+++ SOURCE INFORMATION

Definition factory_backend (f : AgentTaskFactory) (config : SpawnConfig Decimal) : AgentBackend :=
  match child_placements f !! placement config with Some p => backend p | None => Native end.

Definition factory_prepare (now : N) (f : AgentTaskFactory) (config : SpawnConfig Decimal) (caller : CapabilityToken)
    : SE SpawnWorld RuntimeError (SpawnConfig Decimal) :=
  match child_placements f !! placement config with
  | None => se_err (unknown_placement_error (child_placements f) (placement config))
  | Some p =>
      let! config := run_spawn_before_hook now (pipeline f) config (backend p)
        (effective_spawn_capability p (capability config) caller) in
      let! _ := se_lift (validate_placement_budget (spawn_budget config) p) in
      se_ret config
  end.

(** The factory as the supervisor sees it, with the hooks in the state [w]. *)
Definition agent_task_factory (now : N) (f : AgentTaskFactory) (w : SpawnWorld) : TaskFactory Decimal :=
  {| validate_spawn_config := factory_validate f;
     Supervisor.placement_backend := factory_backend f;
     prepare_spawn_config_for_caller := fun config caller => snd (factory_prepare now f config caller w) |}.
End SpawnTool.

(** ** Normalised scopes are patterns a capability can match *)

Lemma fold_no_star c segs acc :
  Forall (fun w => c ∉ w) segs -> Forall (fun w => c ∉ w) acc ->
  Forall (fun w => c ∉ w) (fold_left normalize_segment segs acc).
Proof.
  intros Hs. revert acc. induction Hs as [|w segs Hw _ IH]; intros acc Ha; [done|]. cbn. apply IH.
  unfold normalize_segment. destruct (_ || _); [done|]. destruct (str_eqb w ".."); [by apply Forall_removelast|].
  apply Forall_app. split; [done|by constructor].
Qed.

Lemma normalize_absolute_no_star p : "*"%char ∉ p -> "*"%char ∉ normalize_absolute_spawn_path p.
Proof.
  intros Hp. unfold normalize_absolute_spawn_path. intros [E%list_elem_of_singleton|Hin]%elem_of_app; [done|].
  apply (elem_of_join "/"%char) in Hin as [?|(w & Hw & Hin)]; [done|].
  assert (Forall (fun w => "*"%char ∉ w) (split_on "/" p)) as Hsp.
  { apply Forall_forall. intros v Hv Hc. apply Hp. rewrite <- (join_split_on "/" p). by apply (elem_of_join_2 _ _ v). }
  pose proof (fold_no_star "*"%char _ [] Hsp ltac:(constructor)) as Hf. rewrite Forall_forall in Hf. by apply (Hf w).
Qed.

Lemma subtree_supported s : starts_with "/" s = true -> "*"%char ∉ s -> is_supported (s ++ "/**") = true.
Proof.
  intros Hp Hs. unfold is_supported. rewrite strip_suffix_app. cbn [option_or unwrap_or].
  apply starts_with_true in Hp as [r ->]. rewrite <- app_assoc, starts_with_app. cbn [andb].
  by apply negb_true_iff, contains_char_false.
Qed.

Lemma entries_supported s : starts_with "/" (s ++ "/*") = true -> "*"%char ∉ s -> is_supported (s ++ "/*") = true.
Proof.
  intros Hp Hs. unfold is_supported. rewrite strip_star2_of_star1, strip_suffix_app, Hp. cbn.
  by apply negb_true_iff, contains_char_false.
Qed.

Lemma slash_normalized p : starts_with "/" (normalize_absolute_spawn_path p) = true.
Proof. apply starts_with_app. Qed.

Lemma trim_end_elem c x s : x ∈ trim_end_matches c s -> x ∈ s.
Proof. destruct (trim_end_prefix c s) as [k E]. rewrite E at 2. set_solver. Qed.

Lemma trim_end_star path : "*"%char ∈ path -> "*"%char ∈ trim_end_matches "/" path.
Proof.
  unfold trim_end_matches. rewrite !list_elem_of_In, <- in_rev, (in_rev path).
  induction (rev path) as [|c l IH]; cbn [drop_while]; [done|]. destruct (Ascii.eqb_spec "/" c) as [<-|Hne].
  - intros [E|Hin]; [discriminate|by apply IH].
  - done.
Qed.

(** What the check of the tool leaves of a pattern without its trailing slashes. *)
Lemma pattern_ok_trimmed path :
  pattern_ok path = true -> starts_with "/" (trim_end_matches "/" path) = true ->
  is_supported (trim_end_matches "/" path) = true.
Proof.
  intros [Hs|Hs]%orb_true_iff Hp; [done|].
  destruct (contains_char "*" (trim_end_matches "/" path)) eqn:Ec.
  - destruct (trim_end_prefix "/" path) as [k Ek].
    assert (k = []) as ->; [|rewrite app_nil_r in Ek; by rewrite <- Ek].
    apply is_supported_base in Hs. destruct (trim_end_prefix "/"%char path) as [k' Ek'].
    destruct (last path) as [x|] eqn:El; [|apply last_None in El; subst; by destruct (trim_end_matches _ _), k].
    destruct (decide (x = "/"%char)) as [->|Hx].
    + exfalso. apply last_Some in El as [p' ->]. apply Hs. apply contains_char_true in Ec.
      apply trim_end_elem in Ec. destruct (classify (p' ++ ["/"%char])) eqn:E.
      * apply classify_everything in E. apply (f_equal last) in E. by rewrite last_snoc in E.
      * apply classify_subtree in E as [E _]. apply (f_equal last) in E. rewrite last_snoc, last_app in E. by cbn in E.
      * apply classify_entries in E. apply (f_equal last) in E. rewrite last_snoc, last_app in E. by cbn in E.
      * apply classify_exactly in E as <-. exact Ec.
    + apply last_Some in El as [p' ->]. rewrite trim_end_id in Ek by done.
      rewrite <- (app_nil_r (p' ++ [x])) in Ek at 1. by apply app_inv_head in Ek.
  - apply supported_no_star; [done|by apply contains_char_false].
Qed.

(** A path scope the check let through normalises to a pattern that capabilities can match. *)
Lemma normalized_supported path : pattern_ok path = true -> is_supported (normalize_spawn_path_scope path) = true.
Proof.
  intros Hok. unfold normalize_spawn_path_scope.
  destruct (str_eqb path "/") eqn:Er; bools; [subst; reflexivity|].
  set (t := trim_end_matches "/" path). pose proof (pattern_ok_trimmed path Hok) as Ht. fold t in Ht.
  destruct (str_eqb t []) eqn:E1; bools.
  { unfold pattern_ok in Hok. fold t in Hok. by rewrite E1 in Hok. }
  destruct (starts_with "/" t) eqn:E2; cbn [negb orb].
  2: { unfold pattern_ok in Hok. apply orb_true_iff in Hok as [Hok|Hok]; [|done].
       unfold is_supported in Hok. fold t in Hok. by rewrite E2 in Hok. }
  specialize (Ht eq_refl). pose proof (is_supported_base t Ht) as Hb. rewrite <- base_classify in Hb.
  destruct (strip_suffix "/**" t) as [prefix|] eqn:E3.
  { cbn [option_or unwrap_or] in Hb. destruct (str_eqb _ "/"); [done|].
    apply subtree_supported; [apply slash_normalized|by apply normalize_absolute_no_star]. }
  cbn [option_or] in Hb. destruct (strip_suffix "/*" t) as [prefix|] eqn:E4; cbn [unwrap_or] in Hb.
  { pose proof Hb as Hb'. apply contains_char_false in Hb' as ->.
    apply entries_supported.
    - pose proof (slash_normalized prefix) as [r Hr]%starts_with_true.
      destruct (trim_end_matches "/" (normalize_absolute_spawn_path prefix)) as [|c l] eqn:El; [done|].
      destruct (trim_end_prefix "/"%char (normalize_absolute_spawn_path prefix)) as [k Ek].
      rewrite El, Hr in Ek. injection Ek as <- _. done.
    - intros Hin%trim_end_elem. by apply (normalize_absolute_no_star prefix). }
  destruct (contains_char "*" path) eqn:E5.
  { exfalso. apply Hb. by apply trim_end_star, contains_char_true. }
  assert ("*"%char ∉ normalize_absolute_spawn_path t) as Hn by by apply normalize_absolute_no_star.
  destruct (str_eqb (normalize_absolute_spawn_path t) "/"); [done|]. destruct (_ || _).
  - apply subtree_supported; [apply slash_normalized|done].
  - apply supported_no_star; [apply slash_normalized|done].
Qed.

++++++

PROBLEM REQUIREMENTS:
Print exactly the lines above from the one with "pattern_ok path = true -> starts_with" to the one with "destruct (decide (x", including both.

REPLY:
  pattern_ok path = true -> starts_with "/" (trim_end_matches "/" path) = true ->
  is_supported (trim_end_matches "/" path) = true.
Proof.
  intros [Hs|Hs]%orb_true_iff Hp; [done|].
  destruct (contains_char "*" (trim_end_matches "/" path)) eqn:Ec.
  - destruct (trim_end_prefix "/" path) as [k Ek].
    assert (k = []) as ->; [|rewrite app_nil_r in Ek; by rewrite <- Ek].
    apply is_supported_base in Hs. destruct (trim_end_prefix "/"%char path) as [k' Ek'].
    destruct (last path) as [x|] eqn:El; [|apply last_None in El; subst; by destruct (trim_end_matches _ _), k].
    destruct (decide (x = "/"%char)) as [->|Hx].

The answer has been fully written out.